Normally it’s placed as high up the head tag of the HTML as possible. Right after any meta tags (as these provide metadata to the entire document), and before external libraries that deal with asynchronous tasks (e.g. tracking vendors such as ad networks). Even if some vendors provide asynchronous snippets to not block rendering, it’s better to load synchronously to avoid flickering issues, also called FOOC (Flash of Original Content).

Best Practice for flickering issues

Other best practice to solve this flickering issue include:

Make sure your solution uses vanilla JavaScript to render modifications. Some solutions still rely on the jQuery library for DOM manipulation, adding one additional network request. If you are already using jQuery on your site, make sure that your provider relies on your version rather than downloading a second version.
Optimize your code. For a solution to modify an element on your site, it must first select it. You could simplify this targeting process by adding unique ids or classes to the element. This avoids unnecessary processing to spot the right DOM element to update. For instance, rather than having to resolve “body > header > div > ul > li:first-child > a > span”, a quicker way would be to just resolve “span.first-link-in-header”.
Optimize the code auto generated by your provider.When playing around with any WYSIWYG editors, you may add several unnecessary JavaScript instructions. Quickly analyse the generated code and optimize it by rearranging it or removing needless parts.
Rely as much as possible on stylesheets. Adding a stylesheet class to apply a specific treatment is generally faster than adding the same treatment using a set of JavaScript instructions.
Ensure that your solution provides a cache mechanism for the script and relies on as many points of presence as possible (CDN)so the script can be loaded as quickly as possible, wherever your user is located.
Be aware of how you insert the script from your vendor. As performance optimization is getting more advanced, it’s easy to mess around with concepts such as async or defer, if you don’t fully understand them and their consequences.

Be wary of imported fonts

Unless you are using a Web Safe font, which many businesses can’t due to their branding, the browser needs to fetch a copy of the font so that it can be applied to the text on the website. This new font may be larger or smaller than the original font, causing a reflow of the elements. Using the CSS font-display property, alongside preloading your primary webfonts, can increase the change of a font meeting the first paint, and help specify how a font is displayed, potentially eliminating a layout shift.
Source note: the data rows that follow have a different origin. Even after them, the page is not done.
(* ===== verification/HttpWaits.v ===== *)
(** * httpclient: between a response and the next request
    (httpclient/retry_transport.go over retry/retry.go)

    A response that asks for a pause with [Retry-After] is turned into an error
    that carries the delay ([classify]), handed to the retrier, found there by
    [errors.As], and becomes the argument of the timer.  Here the two files are
    put together: the environment keeps the history of the requests it has
    answered and of the waits it has been asked for, and that history is what
    the theorem speaks of. *)
From Stdlib Require Import Ascii String.
From S2P Require Export Prelude GoStrings Errors Retry HttpTransport.
Local Open Scope Z_scope.

(** ** Histories *)

Inductive net_event :=
  | NSend (out : outcome)
  | NWait (delay : Z) (done : bool).   (* [done]: the context won the [select] *)

(** The pause a response asks for: the statuses whose header counts, and a
    positive number of seconds. *)
Definition retry_after (out : outcome) : option Z :=
  match out with
  | Responded s ra =>
      if decide (s = StatusTooManyRequests ∨ s = StatusServiceUnavailable) then
        match Atoi ra with
        | Ok secs => if decide (0 < secs) then Some (secs * Second) else None
        | _ => None
        end
      else None
  | Failed _ => None
  end.

Lemma retry_after_pos out w : retry_after out = Some w → 0 < w.
Proof. unfold retry_after, Second. intros H. repeat case_match; simplify_eq. lia. Qed.

(** A wait that grants [w], under a cap. *)
Definition grants (cap w d : Z) : Prop := w ≤ cap ∧ w ≤ d ≤ w + w `quot` 10.

(** Nothing follows a response that asks for a pause but a wait that grants it,
    and nothing follows a wait that was cut short. *)
Definition polite (cap : Z) (h : list net_event) : Prop :=
  ∀ k out w, h !! k = Some (NSend out) → retry_after out = Some w → (S k < length h)%nat →
  ∃ d done, h !! S k = Some (NWait d done) ∧ grants cap w d
            ∧ (done = true → length h = S (S k)).

(** Where a history stands. *)
Inductive phase := Ready | Sent (out : outcome) | Over.

Inductive hist_ok (cap : Z) : list net_event → phase → Prop :=
  | ok_start : hist_ok cap [] Ready
  | ok_send h out :
      hist_ok cap h Ready → hist_ok cap (h ++ [NSend out]) (Sent out)
  | ok_wait h d done :                         (* after an attempt that sent nothing *)
      hist_ok cap h Ready → hist_ok cap (h ++ [NWait d done]) (if done then Over else Ready)
  | ok_grant h out d done :
      hist_ok cap h (Sent out) → (∀ w, retry_after out = Some w → grants cap w d) →
      hist_ok cap (h ++ [NWait d done]) (if done then Over else Ready).

(** The requests that have been answered with a wait. *)
Definition granted_at (cap : Z) (h : list net_event) (k : nat) : Prop :=
  ∀ out w, h !! k = Some (NSend out) → retry_after out = Some w →
  ∃ d, h !! S k = Some (NWait d false) ∧ grants cap w d.

Definition phase_ok (cap : Z) (h : list net_event) (ph : phase) : Prop :=
  match ph with
  | Ready => ∀ k, granted_at cap h k
  | Sent out => last h = Some (NSend out) ∧ ∀ k, (S k < length h)%nat → granted_at cap h k
  | Over => polite cap h
  end.
(* ===== verification/Base64.v ===== *)
(** * [encoding/base64.RawURLEncoding], as crypter uses it

    The URL alphabet without padding.  The decoder is Go's: it skips carriage
    returns and line feeds, and it does not insist that the unused bits of the
    last character are zero. *)
From Stdlib Require Import Ascii String.
From S2P Require Export Prelude.
Local Open Scope Z_scope.

Definition alphabet : gostring :=
  str "ABCDEFGHIJKLMNOPQRSTUVWXYZabcdefghijklmnopqrstuvwxyz0123456789-_".

Definition enc6 (v : Z) : ascii := default zero (alphabet !! Z.to_nat v).
Definition dec6 (c : ascii) : option Z :=
  '(i, _) ← list_find (eq c) alphabet; Some (Z.of_nat i).

(** [AppendEncode], over the bytes as numbers. *)
Fixpoint encode_bytes (l : list Z) : gostring :=
  match l with
  | [] => []
  | [a] => let v := a * 65536 in [enc6 (v / 262144); enc6 (v / 4096 mod 64)]
  | [a; b] =>
      let v := a * 65536 + b * 256 in
      [enc6 (v / 262144); enc6 (v / 4096 mod 64); enc6 (v / 64 mod 64)]
  | a :: b :: c :: l =>
      let v := a * 65536 + b * 256 + c in
      enc6 (v / 262144) :: enc6 (v / 4096 mod 64) :: enc6 (v / 64 mod 64) :: enc6 (v mod 64)
      :: encode_bytes l
  end.
Definition EncodeToString (raw : gostring) : gostring := encode_bytes (map code raw).

(** [decodeQuantum] until the input is used up. *)
Fixpoint decode_digits (l : list Z) : option (list Z) :=
  match l with
  | [] => Some []
  | [_] => None
  | [d0; d1] => let v := d0 * 262144 + d1 * 4096 in Some [v / 65536]
  | [d0; d1; d2] =>
      let v := d0 * 262144 + d1 * 4096 + d2 * 64 in Some [v / 65536; v / 256 mod 256]
  | d0 :: d1 :: d2 :: d3 :: l =>
      let v := d0 * 262144 + d1 * 4096 + d2 * 64 + d3 in
      rest ← decode_digits l; Some (v / 65536 :: v / 256 mod 256 :: v mod 256 :: rest)
  end.

Definition is_newline (c : ascii) : bool := (code c =? 10) || (code c =? 13).

(** [DecodeString]: [None] is a [CorruptInputError]. *)
Definition DecodeString (s : gostring) : option gostring :=
  ds ← mapM dec6 (filter (λ c, is_newline c = false) s);
  bytes ← decode_digits ds;
  Some (map chr bytes).

(** ** Facts *)

Lemma dec6_enc6 v : 0 ≤ v < 64 → dec6 (enc6 v) = Some v.
Proof.
  intros Hv.
  assert (forallb (λ n, bool_decide (dec6 (enc6 (Z.of_nat n)) = Some (Z.of_nat n))) (seq 0 64) = true)
    as H by (vm_compute; reflexivity).
  rewrite forallb_forall in H. specialize (H (Z.to_nat v)).
  rewrite in_seq, bool_decide_eq_true, Z2Nat.id in H by lia. apply H. lia.
Qed.

(** The alphabet contains neither newlines nor the end tag. *)
Lemma enc6_alphabet v : is_newline (enc6 v) = false ∧ code (enc6 v) ≠ 93.
Proof.
  assert (Forall (λ c, is_newline c = false ∧ code c ≠ 93) (zero :: alphabet)) as Hall.
  { repeat constructor; done. }
  rewrite Forall_forall in Hall. apply Hall. unfold enc6.
  destruct (alphabet !! Z.to_nat v) as [c|] eqn:Hc; [|left].
  right. by eapply list_elem_of_lookup_2.
Qed.

Lemma enc6_no_brace v : code (enc6 v) ≠ 123.
Proof.
  assert (Forall (λ c, code c ≠ 123) (zero :: alphabet)) as Hall by (repeat constructor; done).
  rewrite Forall_forall in Hall. apply Hall. unfold enc6.
  destruct (alphabet !! Z.to_nat v) as [c|] eqn:Hc; [|left].
  right. by eapply list_elem_of_lookup_2.
Qed.

(** Induction three bytes at a time. *)
Lemma list_ind3 {A} (P : list A → Prop) :
  P [] → (∀ a, P [a]) → (∀ a b, P [a; b]) →
  (∀ a b c l, P l → P (a :: b :: c :: l)) → ∀ l, P l.
Proof.
  intros H0 H1 H2 H3. fix IH 1. intros [|a [|b [|c l]]]; [done..|]. apply H3, IH.
Qed.

Lemma decode_encode_digits l :
  Forall (λ b, 0 ≤ b < 256) l →
  ∃ ds, mapM dec6 (encode_bytes l) = Some ds ∧ decode_digits ds = Some l.
Proof.
  induction l as [|a|a b|a b c l IH] using list_ind3; intros Hl.
  - by exists [].
  - inversion_clear Hl as [|? ? Ha]. eexists. split.
    + cbn [encode_bytes mapM]. rewrite !dec6_enc6 by (Z.div_mod_to_equations; lia). reflexivity.
    + simpl. do 2 f_equal. Z.div_mod_to_equations; lia.
  - inversion_clear Hl as [|? ? Ha Hl']. inversion_clear Hl' as [|? ? Hb].
    eexists. split.
    + cbn [encode_bytes mapM]. rewrite !dec6_enc6 by (Z.div_mod_to_equations; lia). reflexivity.
    + simpl. do 2 f_equal; [|f_equal]; Z.div_mod_to_equations; lia.
  - inversion_clear Hl as [|? ? Ha Hl']. inversion_clear Hl' as [|? ? Hb Hl].
    inversion_clear Hl as [|? ? Hc Hl']. destruct (IH Hl') as (ds & Hds & Hdec).
    eexists. split.
    + cbn [encode_bytes mapM]. rewrite !dec6_enc6 by (Z.div_mod_to_equations; lia).
      rewrite Hds. reflexivity.
    + simpl. rewrite Hdec. simpl. do 2 f_equal; [|f_equal; [|f_equal]]; Z.div_mod_to_equations; lia.
Qed.

Lemma encode_bytes_clean l :
  Forall (λ c, is_newline c = false ∧ code c ≠ 93) (encode_bytes l).
Proof.
  induction l as [|a|a b|a b c l IH] using list_ind3; simpl;
    repeat (apply Forall_cons; split; [apply enc6_alphabet|]); done || by constructor.
Qed.

Lemma filter_all {A} (P : A → Prop) `{∀ x, Decision (P x)} (l : list A) :
  Forall P l → filter P l = l.
Proof.
  induction 1 as [|x l Hx _ IH]; [done|]. by rewrite filter_cons_True, IH.
Qed.

Lemma encode_nil raw : EncodeToString raw = [] → raw = [].
Proof. destruct raw as [|a [|b [|c raw]]]; done. Qed.

(** decoding what was encoded gives the bytes back. *)
Theorem DecodeString_EncodeToString raw : DecodeString (EncodeToString raw) = Some raw.
Proof.
  unfold DecodeString, EncodeToString.
  rewrite filter_all.
  2:{ eapply Forall_impl; [apply encode_bytes_clean|]. by intros c [? _]. }
  destruct (decode_encode_digits (map code raw)) as (ds & Hds & Hdec).
  { apply Forall_forall. intros b Hb. apply list_elem_of_fmap in Hb as (c & -> & _). apply code_range. }
  rewrite Hds. simpl. rewrite Hdec. simpl. f_equal. rewrite map_map.
  rewrite (map_ext _ id), map_id; [done|apply chr_code].
Qed.

Lemma EncodeToString_no_brace raw : Forall (λ c, code c ≠ 123) (EncodeToString raw).
Proof.
  unfold EncodeToString. generalize (map code raw) as l. intros l.
  induction l as [|a|a b|a b c l IH] using list_ind3; simpl;
    repeat (constructor; [apply enc6_no_brace|]); [constructor..|done].
Qed.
Think carefully about the variation changes

When adding new HTML to the page, consider if you can replace an existing element with an element of similar size, thus minimising the layout shifts. Likewise, if you are inserting a brand-new element, do preliminary testing, to ensure that the shift is not exceeding the CLS threshold.

Technical CLS considerations

Always use size attributes for the width and height of your images, videos and other embedded items, such as advertisements, and iframes. We suggest using CSS aspect ratio properties for images specifically. Unlike older responsive practices, it will determine the size of the image before it is downloaded by the browser. The more common aspect ratios out there in the present day are 4:3 and 16:9. In other words, for every 4 units across, the screen is 3 units deep, and every 16 units across, the screen is 9 units deep, respectively.

screen size Knowing one dimension makes it possible to calculate the other. If you have an element with 1000px width, your height would be 750px. This calculation is made as follows:

height = 1000 x (3 / 4)

When rendering elements to the browser, the initial layout often determines the width of a HTML element. With the aspect ratio provided, the corresponding height can be calculated and reserved. Handy tools such as Calculate Aspect Ratio can be used to do the heavy lifting math for you.

Use CSS transform property

The CSS transform property is a CSS trigger which will not trigger any geometry changes or painting. This will allow changing the element’s size without triggering any layout shifts. Animations and transitions, when done correctly with the user’s experience in mind, are a great way to guide the user from one state to another.

Move experiment to the server-side

Experimenting with many changes at once is considered against best practice. The weight of the tags used can affect the speed of the site. It may be worth moving these changes to the server-side, so that they are brought in upon initial page load. We have seen a shift in many sectors, where security in optimal, such as banking, to experiment server-side to avoid the use of tags altogether. This way, once a testing tool completes the changes, layout shift is minimised.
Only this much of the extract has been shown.